In a recent perspective piece in published in Psychreg Journal of Psychology, Troy House from the University of Oregon has presented an intriguing perspective on how animals cope with uncertainty and the mechanisms that drive their decision-making process. House asserts that the use of heuristics is not a sign of irrationality as once presumed, but a strategic evolutionary adaptation for survival in an unpredictable environment.
Traditionally, it was believed that animal behaviour suggested irrationality due to their inability to make ‘optimal’ decisions. However, House explains that true optimality, a situation where every possible outcome is known, is unrealistic in real-world scenarios. Instead, what he refers to as “Platonically optimal” decisions are often an unachievable ideal due to the impossibility of computing all potential outcomes.
To illustrate his point, House refers to the ‘giving-up time rule’ (GUT) – a heuristic used by various species to optimise their foraging strategy. After spending a certain amount of time in an area without finding food, the animal decides to move on, approximating what’s known as a Lévy flight, an optimal random search pattern in space. This behaviour is observed in species ranging from sharks to bumblebees and even human hunter-gatherers.
Additionally, House points to a sampling strategy known as the ‘distance-dependent Chinese Restaurant Process’ (ddCRP), which forms clusters based on the similarity between past and current observations, guiding exploration based on previous successful outcomes. Entrepreneurs are cited as examples of humans employing heuristics to handle uncertainty and simplify decision-making processes.
Counterintuitively, individuals exhibiting more exploitative behavior, such as drug addicts and problem gamblers, have been found to use heuristics more frequently. House argues that this does not discredit the potential of heuristics as solutions to uncertainty, as these behaviours could indicate a heightened sensitivity to uncertainty and an inability to tolerate it.
House’s perspective on decision-making under uncertainty extends beyond animal behaviour, incorporating the fields of philosophy, psychology, and neuroscience.
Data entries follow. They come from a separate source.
(** X20: of the address, provider, owner and signer of the filter, [list]
    applies one only, the last given in that order, the others being
    replaced; the search text adds one expression to it; and the
    [workspace] of the filter changes nothing of the query. *)
Theorem list_applies_the_last_filter_only f :
  listWheres f = lastWhere f ++ searchWhere (q f)
  ∧ (List.length (lastWhere f) ≤ 1)%nat
  ∧ (∀ s, given (signer f) = Some s →
       lastWhere f = [(simple, SignerAmongAddresses s)])
  ∧ ∀ ids,
      listWheres {| address := address f; provider := provider f; owner := owner f;
                    q := q f; workspace := ids; signer := signer f |}
      = listWheres f.
Proof.
  split; [apply listWheres_closed|]. split; [|split].
  - unfold lastWhere.
    destruct (given (signer f)), (given (owner f)), (given (provider f)),
      (given (address f)); simpl; lia.
  - intros s Hs. unfold lastWhere. by rewrite Hs.
  - intros ids. by rewrite !listWheres_closed.
Qed.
He integrates disparate literatures to provide a comprehensive conceptual framework for decision-making in the face of uncertainty.
He also explores the concept of similarity-based generalisation – the idea of transferring information from one experience to another based on overlapping features. Generalisation allows us to apply learned rules across different situations, optimising decision-making. Heuristic decision-making, according to House, can be viewed as a form of rule-based generalisation in a similarity-defined space.
House introduces a computational model that combines reinforcement learning and Gaussian Processes to integrate reward, rule- and similarity-based generalisation for decision-making in unpredictable environments. This model, he suggests, can offer a more ecologically valid framework for understanding decision-making processes.
House’s perspective piece argues that deviations from the Platonic ideal of optimality are not irrational, but are a rational response to the constraints imposed by an unpredictable environment. It underscores the concept that heuristics and generalisation are evolutionary adaptations, effectively enabling animals, including humans, to navigate uncertainty. This innovative take on the subject paves the way for further explorations into the role of heuristics in decision-making.